__Work task__
From the entries below, return exactly the lines beginning at the one that contains "apply wp_iff in" and ending at the one that contains "eapply wp_conseq; [apply", both of them included, and only those lines.

__Extracted information__

══════════════════════════════

(** Recovery interrupted after [j] of its own writes and started again. *)
Lemma recovered_again l D j x :
  (forall y, y ∈ head_secs (D (l_start l)) -> ~ in_log l y) ->
  0 <= head_n (D (l_start l)) < l_size l -> length (D (l_start l)) = BSIZE ->
  x <> l_start l ->
  recovered (l_start l) (vput (take j (recover_writes (l_start l) D)) D) x =
    recovered (l_start l) D x.
Proof.
  intros Hh Hn Hlen Hx. set (st := l_start l) in *. set (secs := head_secs (D st)) in *.
  assert (Hst : st ∉ secs).
  { intros Hin. apply (Hh _ Hin). unfold in_log. fold st. lia. }
  set (Wh := home_writes st secs D).
  assert (HWh : length Wh = length secs) by apply length_imap.
  destruct (decide (j <= length secs)%nat) as [Hj|Hj].
  - assert (take j (recover_writes st D) = take j Wh) as ->.
    { unfold recover_writes. fold secs Wh. by rewrite take_app_le by lia. }
    assert (Hin : forall y, y ∈ (take j Wh).*1 -> y ∈ secs).
    { intros y Hy. rewrite fmap_take in Hy. unfold Wh in Hy. rewrite home_writes_sectors in Hy.
      by eapply subseteq_take. }
    set (D' := vput (take j Wh) D).
    assert (Hst' : D' st = D st) by (apply vput_notin; auto).
    assert (recover_writes st D' = recover_writes st D) as Hrw.
    { unfold recover_writes. rewrite Hst'. f_equal. fold secs. unfold home_writes.
      apply imap_ext. intros t y Ht. f_equal. apply vput_notin. intros Hy.
      apply Hin, Hh in Hy. apply Hy. apply lookup_lt_Some in Ht. unfold secs in Ht.
      rewrite length_head_secs in Ht. unfold in_log. fold st. lia. }
    unfold recovered. rewrite Hrw. apply vput_ext. intros Hnot. apply vput_notin.
    intros Hy. apply Hnot. apply Hin in Hy. unfold recover_writes.
    rewrite fmap_app, elem_of_app. left. by rewrite home_writes_sectors.
  - rewrite take_ge by (unfold recover_writes; fold st secs Wh; rewrite length_app; simpl; lia).
    unfold st. rewrite recovered_empty; [done| |done]. fold st.
    unfold recover_writes. rewrite vput_app. simpl. rewrite decide_True by done.
    by apply head_cleared.
Qed.

(** The header on a disk whose recovery stopped after [j] writes: as it was,
    or cleared. *)
Lemma recover_crash_head start D j :
  length (D start) = BSIZE -> start ∉ head_secs (D start) ->
  let d := vput (take j (recover_writes start D)) D start in
  (head_n d = head_n (D start) /\ head_secs d = head_secs (D start)) \/
  (head_n d = 0 /\ head_secs d = []).
Proof.
  intros Hlen Hst. cbv zeta.
  assert (Hi : start ∉ (take j (home_writes start (head_secs (D start)) D)).*1).
  { rewrite fmap_take, home_writes_sectors. intros Hi. by apply subseteq_take in Hi. }
  unfold recover_writes. rewrite take_app, vput_app. destruct (j - _)%nat as [|m].
  - left. simpl. by rewrite vput_notin.
  - right. simpl. destruct m; simpl; rewrite decide_True by done;
      assert (E : head_n (put_word (D start) 0 0) = 0) by (by apply head_cleared);
      (split; [done|]); unfold head_secs; by rewrite E.
Qed.

(** C10: Recovery may itself be interrupted.  Booting from a disk whose
    header lists valid home sectors makes a certain sequence [W] of sector
    writes, the one recorded in the order they are made; stopping after any
    [j] of them and booting again leaves every sector outside the log area
    as the uninterrupted recovery does. *)
Theorem recovery_restartable d sz r start size :
  rebooted d sz r -> sb_log (dget d 1) start size -> 1 < sz -> 1 < start -> start + size <= sz ->
  0 <= head_n (dget d 1 start) < LOGSIZE -> head_n (dget d 1 start) < size ->
  (forall x, x ∈ head_secs (dget d 1 start) ->
     1 < x < 2 ^ 32 /\ x < sz /\ ~ (start <= x < start + size)) ->
  exists r' W, initlog r = Ok tt r' /\ writes r' = rev W ++ writes r /\ disk r' = dput W d /\
    forall j r2, rebooted (dput (take j W) d) sz r2 ->
      wp initlog (fun _ r2' => forall x, ~ (start <= x < start + size) ->
        dget (disk r2') 1 x = dget (disk r') 1 x) r2.
Proof.
  intros B Hsb Hsz Hst Hend Hn Hn' Hs.
  set (D := dget d 1) in *. set (l := mkLog start size 0 false 1 0 []).
  pose proof (wp_initlog d sz r start size B Hsb Hsz ltac:(lia) Hend Hn Hn') as Hrun.
  apply wp_iff in Hrun as ([] & r' & Hrun & Hdisk & Hw & _).
  2:{ intros x Hx. apply Hs in Hx. lia. }
  fold D in Hdisk, Hw. exists r', (recover_writes start D). do 3 (split; [done|]).
  intros j r2 B2. assert (Hlen : length (D start) = BSIZE).
  { destruct B as (Hinv & _ & <- & _). apply (bi_disk _ _ Hinv). }
  set (dj := dput (take j (recover_writes start D)) d) in *.
  assert (HDj : forall x, dget dj 1 x = vput (take j (recover_writes start D)) D x)
    by (intros; apply dget_dput).
  assert (Hhead : _ \/ _) by (apply (recover_crash_head start D j Hlen); intros Hi; apply Hs in Hi; lia).
  rewrite <- HDj in Hhead.
  eapply wp_conseq; [apply (wp_initlog dj sz r2 start size B2)|]; try done; try lia.
  - unfold sb_log in *. rewrite (HDj 1). rewrite vput_notin; [done|].
    rewrite fmap_take. intros Hx. apply subseteq_take in Hx. unfold recover_writes in Hx.
    rewrite fmap_app, home_writes_sectors, elem_of_app in Hx.
    destruct Hx as [Hx|Hx]; [apply Hs in Hx; lia|]. apply list_elem_of_singleton in Hx. simpl in Hx. lia.
  - destruct Hhead as [[_ ->]|[_ ->]]; [|set_solver]. intros x Hx. apply Hs in Hx. lia.
  - intros [] r2' [Hdisk2 _] x Hx. rewrite Hdisk2, Hdisk, !dget_dput.
    fold (recovered start (dget dj 1) x). fold D. fold (recovered start D x).
    rewrite (recovered_ext _ _ (vput (take j (recover_writes start D)) D)) by done.
    apply (recovered_again l D j x); simpl; try done; try lia.
    intros y Hy. apply Hs in Hy. unfold in_log. simpl. tauto.
Qed.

══════════════════════════════

__Response box__
  apply wp_iff in Hrun as ([] & r' & Hrun & Hdisk & Hw & _).
  2:{ intros x Hx. apply Hs in Hx. lia. }
  fold D in Hdisk, Hw. exists r', (recover_writes start D). do 3 (split; [done|]).
  intros j r2 B2. assert (Hlen : length (D start) = BSIZE).
  { destruct B as (Hinv & _ & <- & _). apply (bi_disk _ _ Hinv). }
  set (dj := dput (take j (recover_writes start D)) d) in *.
  assert (HDj : forall x, dget dj 1 x = vput (take j (recover_writes start D)) D x)
    by (intros; apply dget_dput).
  assert (Hhead : _ \/ _) by (apply (recover_crash_head start D j Hlen); intros Hi; apply Hs in Hi; lia).
  rewrite <- HDj in Hhead.
  eapply wp_conseq; [apply (wp_initlog dj sz r2 start size B2)|]; try done; try lia.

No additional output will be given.